All of that work, and collaborative thinking with local partners, helped Reingold and the Hebrew Home survive what he described as “the crisis period,” the weeks where leaders were scrambling to secure personal protective equipment (PPE) and sort out testing logistics.

“My colleagues will tell you harrowing stories of getting PPE that sounded more like a drug deal in the ’70s than it did the securing of critical gear for health care workers,” he said. “It’s an embarrassment that this country did not have a stockpile of the kind of gear that we need for any kind of a pandemic.”

But in order to make it through the rest of the pandemic, operators need to focus on forging similar types of partnerships to weather the storm. Reingold noted that it took weeks of crisis to finally jolt a reliable testing apparatus into place, a problem that operators in states across the country face — and which could only loom larger in some areas that were not hit as hard initially as the New York/New Jersey metropolitan area.

“I don’t think it’s over yet, and I don’t think anybody should feel complacent at this stage of the game,” Reingold said. “It’s really, in many ways, a moving situation.”

At The New Jewish Home, a full-spectrum senior care provider with operations in New York City and Westchester County, leaders similarly took advantage of a key hospital partnership, according to vice president of clinical excellence Elizabeth Weingast.

Turning to Mount Sinai Health System’s infection-control physician leader, who had experience managing infection prevention efforts in five hospitals, provided vital support for the nursing provider’s own strategies.

“It’s really good to have an outside view on what you’re working on,” Weingast said. “As a close team within your nursing home, you start to realize that you need a little bit of an outside point of view — to be that second check, to make sure that you’re making wise decisions together.”

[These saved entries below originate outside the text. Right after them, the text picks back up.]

(** * simplelib: the open-addressing hash map of [src/hashmap.c]

    A shallow embedding of the double-hashing string map and the
    properties of its probe function, lookup, insertion, removal and
    resize.

    Conventions of the embedding:
    - [size_t] is 64 bits wide: its values are integers in [Z], and every
      arithmetic operation of the source is followed by its reduction
      modulo [2^64] ([wrap]);
    - a [const char*] key is an [option string], [None] being the null
      pointer, and [strcmp] is equality of strings; a [void*] value is an
      address in [Z], [NULL] being [0];
    - the slot array is a list read with [!!] and written with
      [<[ _ := _ ]>]; a null array is [None];
    - the three [while] loops of the source may spin forever, so they
      take a [fuel] (one unit per evaluation of the loop condition); an
      operation yields an [outcome]: a result, undefined behaviour of the
      C program, or exhaustion of the fuel;
    - the results of [malloc], [calloc] and [strdup] are inputs of the
      operations that call them ([true]: the allocation succeeds). *)

From Stdlib Require Import ZArith Lia.
From stdpp Require Import base numbers list strings.

Local Open Scope Z_scope.
(** * TAT: the Tensor handle over a shared block-sparse Core

    A shallow embedding of [include/TAT/structure/tensor.hpp]: the
    [Tensor] handle (a name list plus a reference-counted [Core]), its
    constructors, the copy-on-write barrier, block lookup, scalar
    conversion, the 2-norm and the maximum norm, and the wrappers
    around the edge operator.

    Conventions.
    - A C++ call that may throw through [detail::error] returns an
      [Outcome]; behaviour the C++ standard leaves undefined ([front] of
      an empty vector, writing past the end of a range, a dangling
      handle) is the outcome [Undefined].
    - [std::shared_ptr<Core>] is a location in a heap of cells, each cell
      holding the use count of the control block and the Core.
    - [double] is the kernel's IEEE 754 binary64 [float] wherever a
      member computes with scalars or needs the literals [0] and [1]
      (the mutating members and [norm<2>]), so that rounding is the
      machine's. For
      the conversions between real and complex tensors and for
      [norm<-1>], which only copy, project and compare elements, a
      real number stands for a [double] and a pair of reals for a
      [std::complex<double>]. *)

From Stdlib Require Import ZArith Reals Lra Lia String Sorted Permutation.
From Stdlib Require Import Floats.
From stdpp Require Import base gmap strings list.

Local Open Scope string_scope.

(** ** Outcomes of a call *)

Inductive Outcome (A : Type) : Type :=
| Ok (a : A)
| Fatal (message : string)
| Undefined.
Arguments Ok {A} a.
Arguments Fatal {A} message.
Arguments Undefined {A}.

Definition is_ok {A} (o : Outcome A) : Prop := exists a, o = Ok a.
Definition is_fatal {A} (o : Outcome A) : Prop := exists m, o = Fatal m.

(** Modelled from the spec: [detail::error], declared outside the sources.
    Section 7: errors are fatal to the current operation and surface to
    the caller with a descriptive message. *)
Definition error {A} (message : string) : Outcome A := Fatal message.

Definition Name := string.
Definition Rank := nat.
Definition Size := nat.
Definition Arrow := bool.

(** ** Symmetry *)

(** Modelled from the spec: the [Symmetry] interface of [symmetry.hpp],
    which is not among the sources. Section 3: a value of an Abelian
    group with [+], unary [-], identity, equality and a total order, and
    the static properties [length] and [is_fermi_symmetry]. *)
Class Symmetry (Sym : Type) : Type := {
  sym_zero : Sym;
  sym_add : Sym -> Sym -> Sym;
  sym_neg : Sym -> Sym;
  sym_eqb : Sym -> Sym -> bool;
  sym_ltb : Sym -> Sym -> bool;
  sym_length : nat;
  is_fermi_symmetry : bool;
  sym_eqb_eq : forall a b, sym_eqb a b = true <-> a = b;
  sym_ltb_irrefl : forall a, sym_ltb a a = false;
  sym_ltb_trans : forall a b c,
    sym_ltb a b = true -> sym_ltb b c = true -> sym_ltb a c = true;
  sym_ltb_total : forall a b,
    sym_ltb a b = false -> sym_ltb b a = false -> a = b
}.

(** Modelled from the spec: [FermiSymmetry] of [symmetry.hpp], an
    integer particle number with [is_fermi_symmetry = true], as the tests
    use it ([TAT::FermiSymmetry] with charges [-2], [+1], [+2]). *)
#[export] Program Instance FermiSymmetry : Symmetry Z := {|
  sym_zero := 0%Z;
  sym_add := Z.add;
  sym_neg := Z.opp;
  sym_eqb := Z.eqb;
  sym_ltb := Z.ltb;
  sym_length := 1;
  is_fermi_symmetry := true
|}.
Next Obligation. intros a b. apply Z.eqb_eq. Qed.
Next Obligation. intros a. apply Z.ltb_irrefl. Qed.
Next Obligation.
  intros a b c H1 H2. apply Z.ltb_lt in H1, H2. apply Z.ltb_lt. lia.
Qed.
Next Obligation.
  intros a b H1 H2. apply Z.ltb_ge in H1, H2. lia.
Qed.

(** Modelled from the spec: [ParitySymmetry] of [symmetry.hpp], the
    group of two elements with [is_fermi_symmetry = true]. *)
#[export] Program Instance ParitySymmetry : Symmetry bool := {|
  sym_zero := false;
  sym_add := xorb;
  sym_neg := fun a => a;
  sym_eqb := Bool.eqb;
  sym_ltb := fun a b => negb a && b;
  sym_length := 1;
  is_fermi_symmetry := true
|}.
Next Obligation. intros a b. apply Bool.eqb_true_iff. Qed.
Next Obligation. intros []; reflexivity. Qed.
Next Obligation. intros [] [] []; simpl; congruence. Qed.
Next Obligation. intros [] []; simpl; congruence. Qed.

(** ** Scalars *)

(** The scalar interface the mutating members use: the literals [0] and
    [1] and [+=]. *)
Class Scalar (T : Type) : Type := {
  scalar_zero : T;
  scalar_one : T;
  scalar_add : T -> T -> T;
  scalar_one_nonzero : scalar_one <> scalar_zero
}.

(** [std::abs] into the real base type, which [norm<-1>] compares. *)
Class Absolute (T : Type) : Type := {
  std_abs : T -> R
}.

(** Real numbers under [std::abs], for the comparisons of
    [norm<-1>]. *)
#[export] Instance real_Absolute : Absolute R := {| std_abs := Rabs |}.

Definition complex : Type := R * R.
Definition complex_real (z : complex) : R := fst z.
Definition complex_imag (z : complex) : R := snd z.

(** [double]: IEEE 754 binary64 with round to nearest even, the
    arithmetic of the kernel's primitive [float]. *)
Definition double : Type := PrimFloat.float.

#[export] Program Instance double_Scalar : Scalar double := {|
  scalar_zero := PrimFloat.zero;
  scalar_one := PrimFloat.one;
  scalar_add := PrimFloat.add
|}.
Next Obligation.
  intros E.
  assert (H : PrimFloat.is_zero PrimFloat.one
              = PrimFloat.is_zero PrimFloat.zero) by now rewrite E.
  vm_compute in H. discriminate H.
Qed.

(** ** Edges, blocks and the Core *)

Section Structure.
Context {Sym : Type} {SymI : Symmetry Sym}.
Context {ScalarType : Type} {ScalarI : Scalar ScalarType}.

(** Modelled from the spec: [edge_segment_t] and [Edge] of [edge.hpp],
    which is not among the sources. Section 3: an ordered sequence of
    segments [(q_i, d_i)], and an arrow for a fermionic symmetry. *)
Definition edge_segment_t : Type := list (Sym * Size).

(** Modelled from the spec: see [edge_segment_t]. An edge built without
    an arrow has [arrow = false]. *)
Record Edge : Type := mkEdge {
  segment : edge_segment_t;
  arrow : Arrow
}.

(** Modelled from the spec: [Core::content_vector_t] of [core.hpp].
    Section 3: a block is a dense contiguous array inside the flat
    storage, found by its offset. *)
Record content_vector_t : Type := mkContent {
  content_offset : nat;
  content_size : nat
}.

(** Modelled from the spec: [Core] of [core.hpp], with the three members
    the header reads: [edges], [blocks] (the list [find_block] bisects)
    and [storage]. *)
Record Core : Type := mkCore {
  edges : list Edge;
  blocks : list (list Sym * content_vector_t);
  storage : list ScalarType
}.

(** [std::lexicographical_compare] over [Symmetry::operator<]. *)
Fixpoint lexicographical_compare (a b : list Sym) : bool :=
  match a, b with
  | _, [] => false
  | [], _ :: _ => true
  | x :: a', y :: b' =>
      if sym_ltb x y then true
      else if sym_ltb y x then false
      else lexicographical_compare a' b'
  end.

(** The four-iterator [std::equal]: same length, equal elementwise. *)
Fixpoint std_equal (a b : list Sym) : bool :=
  match a, b with
  | [], [] => true
  | x :: a', y :: b' => sym_eqb x y && std_equal a' b'
  | _, _ => false
  end.

(** [std::lower_bound]: bisection of [first, first + len). *)
Fixpoint lower_bound_loop {A} (fuel : nat) (v : list A) (less : A -> bool)
    (first len : nat) : nat :=
  match fuel with
  | O => first
  | S fuel' =>
      if Nat.eqb len 0 then first
      else
        let half := Nat.div2 len in
        let middle := first + half in
        match v !! middle with
        | Some x =>
            if less x
            then lower_bound_loop fuel' v less (middle + 1) (len - half - 1)
            else lower_bound_loop fuel' v less first half
        | None => first
        end
  end.

Definition lower_bound {A} (v : list A) (less : A -> bool) : nat :=
  lower_bound_loop (length v) v less 0 (length v).

(** [Tensor::find_block] on the Core: the index of the block, [None]
    for [v.end()]. *)
Definition find_block (c : Core) (symmetry_list : list Sym) : option nat :=
  let v := blocks c in
  let key := symmetry_list in
  let result :=
    lower_bound v (fun a => lexicographical_compare (fst a) key) in
  if Nat.eqb result (length v) then None
  else
    match v !! result with
    | Some found => if std_equal (fst found) key then Some result else None
    | None => None
    end.

(** [Tensor::blocks(symmetry_list)] on the Core. *)
Definition core_blocks (c : Core) (symmetry_list : list Sym)
    : Outcome content_vector_t :=
  match find_block c symmetry_list with
  | None => error "No such symmetry block in the tensor"
  | Some i =>
      match blocks c !! i with
      | Some found => Ok (snd found)
      | None => Undefined
      end
  end.

(** *** Core construction *)

(** Modelled from the spec: the constructor of [Core] ([core.hpp] is
    not among the sources). Section 4.2: enumerate the Cartesian
    product of the edges' segments, keep the tuples allowed by the
    conservation law, compute each block's volume, allocate one
    contiguous storage of the summed volumes and record the offset of
    each block; a rank-0 tensor has exactly one block of volume 1.
    Section 3: the blocks lie back to back in the storage in the
    lexicographic order of the tuples over each edge's segment order,
    which is the order of the enumeration, and the index [blocks] is a
    map sorted by the tuple, the order [find_block] bisects with.

    The sources hold no code of the constructor to compare with. Their
    tests, written against a later interface than this header, agree
    with this model on [basic_usage] and [when_0size]; the test
    [conversion_scalar] expects a block for the charges [-2] and [+2] on
    edges of arrows [true] and [false], which the conservation law of
    section 3 does not allow. *)
Fixpoint loop_edge (es : list Edge) : list (list Sym * list Size) :=
  match es with
  | [] => [([], [])]
  | e :: es' =>
      flat_map
        (fun qd => map (fun t => (fst qd :: fst t, snd qd :: snd t))
                       (loop_edge es'))
        (segment e)
  end.
(** [s.charAt(pos)]: the empty string outside the index range. *)
Definition charAt (s : string) (pos : Z) : string :=
  if pos <? 0 then EmptyString
  else match String.get (Z.to_nat pos) s with
       | Some c => String c EmptyString
       | None => EmptyString
       end.

Fixpoint allChars (p : ascii -> bool) (s : string) : bool :=
  match s with
  | EmptyString => true
  | String c rest => p c && allChars p rest
  end.

(** [s.slice(-n)]: the last [n] code units of [s]. *)
Definition sliceLast (n : nat) (s : string) : string :=
  String.substring (String.length s - n) n s.

(** Truthiness of a string: non-empty. *)
Definition nonEmpty (s : string) : bool := negb (String.eqb s EmptyString).

End Text.

(** ** Session store *)

Module Store.

Import Sequencer Text.

(** *** Task table *)

Inductive taskType := embed | external | recording.

(** An entry of [TASKS]; the descriptive texts and URLs are left out. *)
Record task := mkTask {
  name : string;
  type : taskType;
  canSkip : bool;
  estMinutes : Z;
  skilled : bool
}.

(** The own properties of the literal [TASKS].  A lookup [TASKS[code]]
    in the source also finds the properties inherited from
    [Object.prototype] (see [prototypeKeys] and [hasTask] below); for
    every other code it is the lookup in this map. *)
Definition TASKS : gmap string task :=
  <["RC" := mkTask "Reading Comprehension Task" embed true 15 true]>
  (<["MRT" := mkTask "Mental Rotation Task" embed true 6 true]>
  (<["ASLCT" := mkTask "ASL Comprehension Test" external true 15 true]>
  (<["VCN" := mkTask "Virtual Campus Navigation" external true 20 true]>
  (<["SN" := mkTask "Spatial Navigation" embed true 8 true]>
  (<["ID" := mkTask "Image Description" recording true 2 false]>
  (<["DEMO" := mkTask "Demographics Survey" external false 6 false]> ∅)))))).

(** The literal [mapping] has the same keys and names as [TASKS], so
    the lookup chain of [getStandardTaskName] is one lookup. *)
Definition getStandardTaskName (taskCode : string) : string :=
  match TASKS !! taskCode with
  | Some t => name t
  | None => taskCode
  end.
Definition task_pending : gmap string pyval :=
  map_imap parse_field
    (Redis.hgetall (clock sigma_pending) (redis sigma_pending) (_get_key tid1)).

(** Stopped during the wait after the first request; the Runner is back
    at the head of the [for]. *)
Definition sigma_cancelled : state :=
  exec [Stop tid1; Run 0 Quiet] sigma_running.

(** A Runner about to send its first request. *)
Definition runner_sending : runner :=
  {| r_task_id := tid1; r_phone_number := "9876543210"; r_interval := 10;
     r_stop_event := 0%nat; r_iteration := 1; r_services_stats := init_stats;
     r_total_requests := 0; r_successful := 0; r_failed := 0;
     r_pc := AtSend HungamaService [ShemarooMeService; UnacademyService] |}.

(** The Runner of [sigma_cancelled]. *)
Definition runner_cancelled : runner :=
  {| r_task_id := tid1; r_phone_number := "9876543210"; r_interval := 10;
     r_stop_event := 0%nat; r_iteration := 1;
     r_services_stats :=
       <["Hungama" := {| success_count := 1; failed_count := 0 |}]> init_stats;
     r_total_requests := 1; r_successful := 1; r_failed := 0;
     r_pc := AtFor [ShemarooMeService; UnacademyService] |}.

(** A second task whose uuid starts with the same eight digits as the
    first one's, started while the first Runner waits; the first Runner
    then sends and reports its next request. *)
Definition uid2 : string := "01234567ffffffffffffffffffffffff".

Definition run_reused : list label :=
  run1 ++
  [ Start uid2 "9123456780" 5;
    Run 0 Quiet; Run 0 Quiet; Run 0 (Http (Returned 200 "ok"));
    Run 0 Quiet; Run 0 Quiet ].

(** The sum of the success counts a reader finds in a record. *)
Definition read_success_sum (σ : state) (task_id : string) : option Z :=
  match read_field σ task_id "services_stats" with
  | Some (PDict d) => Some (sum_success d)
  | _ => None
  end.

Clear communication with staff and family members will also take on even greater importance as the nursing home industry continues to sit at the front lines of the COVID-19 pandemic. For Reingold and the Hebrew Home, that meant executives working alongside frontline staffers in the same PPE that was available to them.

“If we were asking them to come in every day, every shift to expose themselves to the virus, to potentially bring it home to their own families, it was absolutely critical that they see the senior executive team right next to them wearing whatever gear they had, not any fancier gear that we might have been able to get — which was pretty limited at the time,” Reingold said.

It also means trying to highlight the victories that operators have scored amid the tragedies.

“This should not be about how many COVID deaths there were in nursing homes,” he said. “This should be about how many lives were saved, how much quality of life was continued during the most dire challenges, and how we — particularly those of us that are in the non-profit world — embraced our mission and embraced the faith that most of our organizations come from.”

Christina Villanueva, chief financial officer at the United Hebrew Geriatric Center in New Rochelle, N.Y., described how leadership at her facility put up a banner outside the facility with the number of successful COVID-19 recoveries and returns to the community — a figure that stood at 56 residents admitted from the hospital as of May 27, according to Villanueva.

“We successfully transferred 56 people back home,” Villanueva said. “Those are the stories that really need to get out there.”